Imminent openings for the brand include the first in the Maldives, coming this May. The Avani+ Fares Maldives Resort is a new-build on Fares Island in the Unesco-listed Baa Atoll and as well as its 200 villas, there will be an AvaniFit Gym developed with sports performance coach and Thai celebrity, Khun Mickey ANP.

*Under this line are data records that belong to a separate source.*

(* ===== verification/EventLog.v ===== *)
(** * pkg/eventlog: recording the events of a node

    Models newfilepolicy.go, recorder.go, recorderopts.go, multiinterceptor.go, eventwriter.go, eventwritergzip.go
    and reader.go.  A recorder receives the event lists of a node, splits them over files and
    hands them to a writer, at once or through a buffer and a goroutine.  What the recorder
    needs of a writer is the class [EventWriter]; the theorems about the recorder hold for
    all its instances, and the gzip writer is one, because the reader returns what was
    written. *)
From Stdlib Require Import ZArith Lia Ascii String.
From stdpp Require Import prelude strings list numbers pretty.
From S2P Require Import Prelude Json EventProcessing.

(** ** encoding/binary: variable-length integers *)
Module Varint.
(** The loop of PutUvarint writes ten bytes at most. *)
Fixpoint PutUvarint (fuel : nat) (x : N) : string :=
  match fuel with
  | O => ""
  | S fuel => if (x <? 128)%N then String (chr x) "" else String (chr (N.lor (x mod 128) 128)) (PutUvarint fuel (N.shiftr x 7))
  end.
(** An int64 with the sign in the lowest bit. *)
Definition zigzag (x : Z) : N := Z.to_N (if (x <? 0)%Z then - 2 * x - 1 else 2 * x).
Definition unzigzag (ux : N) : Z := if N.odd ux then (- Z.of_N (N.div2 ux) - 1)%Z else Z.of_N (N.div2 ux).
Definition PutVarint (x : Z) : string := PutUvarint 10 (zigzag x).
(** An error is EOF ([true]) or another one; [x] and [s] are the value and the shift so far. *)
Fixpoint ReadUvarint (fuel : nat) (x s : N) (r : string) : (N * string) + bool :=
  match fuel with
  | O => inr false
  | S fuel =>
      match r with
      | "" => inr (bool_decide (s = 0%N))
      | String b r =>
          if (ord b <? 128)%N then
            if (s =? 63)%N && (1 <? ord b)%N then inr false else inl (N.lor x (N.shiftl (ord b) s), r)
          else ReadUvarint fuel (N.lor x (N.shiftl (N.land (ord b) 127) s)) (s + 7) r
      end
  end.
Definition ReadVarint (r : string) : (Z * string) + bool :=
  match ReadUvarint 10 0 0 r with inl (ux, r) => inl (unzigzag ux, r) | inr eof => inr eof end.
(** What is written is read back. *)
Lemma split_septet x : N.lor (x mod 128) (N.shiftl (N.shiftr x 7) 7) = x.
Proof.
  change 128%N with (2 ^ 7)%N. rewrite <- N.land_ones, <- N.ldiff_ones_r, N.lor_comm. apply N.lor_ldiff_and.
Qed.
Lemma septet_byte x : ord (chr (N.lor (x mod 128) 128)) = (x mod 128 + 128)%N.
Proof.
  assert (x mod 128 < 128)%N as Hx by (apply N.mod_lt; done). revert Hx. generalize (x mod 128)%N. clear x. intros y Hy.
  assert (∀ n, n < 128 → ord (chr (N.lor (N.of_nat n) 128)) = (N.of_nat n + 128)%N) as H.
  { intros n Hn. do 128 (destruct n as [|n]; [reflexivity|]). lia. }
  specialize (H (N.to_nat y) ltac:(lia)). by rewrite N2Nat.id in H.
Qed.
Lemma septet_low y : (y < 128)%N → N.land (y + 128) 127 = y.
Proof.
  intros Hy. change 127%N with (N.ones 7). rewrite N.land_ones. change (2 ^ 7)%N with 128%N. 
  rewrite <- (N.Div0.add_mod_idemp_r y 128 128). change (128 mod 128)%N with 0%N. rewrite N.add_0_r. by apply N.mod_small.
Qed.
Lemma ReadUvarint_Put fuel acc s x rest :
  (7 * N.of_nat fuel + s = 70)%N → (s ≤ 63)%N → (x < 2 ^ (64 - s))%N →
  ReadUvarint fuel acc s (PutUvarint fuel x +:+ rest) = inl (N.lor acc (N.shiftl x s), rest).
Proof.
  revert acc s x. induction fuel as [|fuel IH]; intros acc s x Hf Hs Hx; [lia|]. cbn [PutUvarint].
  destruct (x <? 128)%N eqn:Hlt.
  - apply N.ltb_lt in Hlt. change (String (chr x) "" +:+ rest) with (String (chr x) rest). cbn [ReadUvarint].
    assert (ord (chr x) = x) as -> by (apply N_ascii_embedding; lia).
    assert ((x <? 128)%N = true) as -> by (by apply N.ltb_lt).
    destruct ((s =? 63) && (1 <? x))%N eqn:Ho; [|done]. apply andb_prop in Ho as [->%N.eqb_eq Ho%N.ltb_lt]. change (2 ^ (64 - 63))%N with 2%N in Hx. lia.
  - apply N.ltb_ge in Hlt. assert (s + 7 ≤ 63)%N as Hs7.
    { destruct (decide (64 - s ≤ 7)%N) as [Hle|]; [|lia]. assert (2 ^ (64 - s) ≤ 128)%N by (change 128%N with (2 ^ 7)%N; apply N.pow_le_mono_r; lia). lia. }
    change (String ?a ?t +:+ rest) with (String a (t +:+ rest)). cbn [ReadUvarint]. rewrite septet_byte.
    assert (x mod 128 < 128)%N as Hm by (by apply N.mod_lt). assert ((x mod 128 + 128 <? 128)%N = false) as -> by (apply N.ltb_ge, N.le_add_l).
    rewrite septet_low by done. rewrite IH; [|lia|lia|].
    + f_equal. f_equal. rewrite <- N.lor_assoc, <- (N.shiftl_shiftl _ 7 s) || rewrite <- N.lor_assoc. f_equal.
      rewrite <- (split_septet x) at 3. rewrite N.shiftl_lor, N.shiftl_shiftl. do 2 f_equal. lia.
    + rewrite N.shiftr_div_pow2. apply N.Div0.div_lt_upper_bound. rewrite <- N.pow_add_r. replace (7 + (64 - (s + 7)))%N with (64 - s)%N by lia. done.
Qed.
Lemma unzigzag_zigzag x : unzigzag (zigzag x) = x.
Proof.
  unfold zigzag. destruct (x <? 0)%Z eqn:Hx; [apply Z.ltb_lt in Hx|apply Z.ltb_ge in Hx].
  - replace (Z.to_N (-2 * x - 1)) with (N.succ_double (Z.to_N (- x - 1))) by (rewrite N.succ_double_spec; lia).
    unfold unzigzag. rewrite N.div2_succ_double. assert (∀ k, N.odd (N.succ_double k) = true) as -> by (by intros []). lia.
  - replace (Z.to_N (2 * x)) with (N.double (Z.to_N x)) by (rewrite N.double_spec; lia).
    unfold unzigzag. rewrite N.div2_double. assert (∀ k, N.odd (N.double k) = false) as -> by (by intros []). lia.
Qed.
Lemma ReadVarint_Put x rest : (- 2 ^ 63 ≤ x < 2 ^ 63)%Z → ReadVarint (PutVarint x +:+ rest) = inl (x, rest).
Proof.
  intros Hx. unfold ReadVarint, PutVarint. rewrite ReadUvarint_Put; [|done|done|].
  - rewrite N.lor_0_l, N.shiftl_0_r. by rewrite unzigzag_zigzag.
  - unfold zigzag. change (2 ^ (64 - 0))%N with (2 ^ 64)%N. destruct (x <? 0)%Z eqn:Hneg; [apply Z.ltb_lt in Hneg|apply Z.ltb_ge in Hneg]; lia.
Qed.
Lemma PutVarint_nonempty x : ∃ a s, PutVarint x = String a s.
Proof. unfold PutVarint. cbn [PutUvarint]. destruct (_ <? _)%N; eauto. Qed.
End Varint.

Looking further head for Avani+ in the Indian Ocean, the Avani+ Seychelles Barbarons will be opening in 2023. The existing Avani resort is to get a full Avani+ makeover, with new restaurant options and a beach club, plus a new extension that will see a lagoon-style pool added, with lagoon-access rooms. The site will also see the introduction of Avani Beach Suites, with 192 guest rooms and suites.

 

Minor Hotels is headquartered in Thailand and the Avani+ portfolio there will be added to in 2022 as well.

 

Opening early in the year will be the 327-key Avani+ Khao Lak Resort, sitting in that quiet area north of Phuket famous for its long sandy beach and unspoilt Andaman Sea views. Meanwhile, Avani+ Koh Lanta will reopen in January as a nature retreat on the island with 92 rooms after a full redesign.

 

Also on the horizon in Asia for Avani+ in 2023 is Avani+ Ho Tram, Vietnam and Avani Kota Kinabalu Hotel, Malaysia.

 

But Marshall hopes it will be people’s passports that start to open more often in Asia too, not just hotels.

 

“For 2022, I would love to see the wider reopening of Asia, and more international travellers coming back, as it feels as if we are still lagging behind when it comes to lifting of restrictions here,” he says.

 

Despite the challenges of 2021, the group also managed to launch Avani Palm View Dubai; Avani Seminyak Bali; and Avani+ Mai Khao Phuket Suites & Villas, with 70 suites and 30 pool villas.

 

The appetite for new hotels has definitely not slowed down, and the pipeline for the wider Avani brand sees 4,397 rooms in 14 hotels currently on the drawing board.

 

Demand is particularly active in the Middle East, Marshall adds, with many conversations taking place across the region, and demand still strong for current travel too. “Dubai in particular just keeps on growing, we have done well there this year – it really kept going through the pandemic,” Marshall says.

 

Avani Muscat Hotel will be the next country where the brand makes its debut in that region, opening early 2022 in Seeb, the heart of the capital’s westward growth, with 161 keys, in addition to 45 studios and a range of serviced apartments.

 

Among other Minor brands, highlights in the region for 2022 will include Anantara World Islands Dubai Resort, which opens in January and is being hailed as the first luxury resort on the World Islands archipelago, approximately 4km off the coast of Dubai.

 

It is the first hotel to open in the “South American continent” and sits on an island all of its own, with guests able to access it by boat in 15 minutes from the jetty at Anantara The Palm Dubai Resort.

 

Marshall says he would like to bring Avani to Europe when possible too, adding to the property in Lisbon. “There are lots of opportunities for us to develop Avani in Europe where awareness of it has really gone up, particularly in the last five years,” he says, adding that the power of NH Hotel Group – which Minor acquired in 2018 – provides additional leverage here.

 

International tourism to many African destinations may have stalled after only just managing to get going again, but Marshall claims he remains optimistic for that region too, where the group has many hotels under its various brands.

 

“Of course there have been cancellations and challenges, but borders are open and there has also been intra-regional travel – South Africans might still travel to Mozambique for example, to hotels such as Avani Victoria Falls Resort,” he says.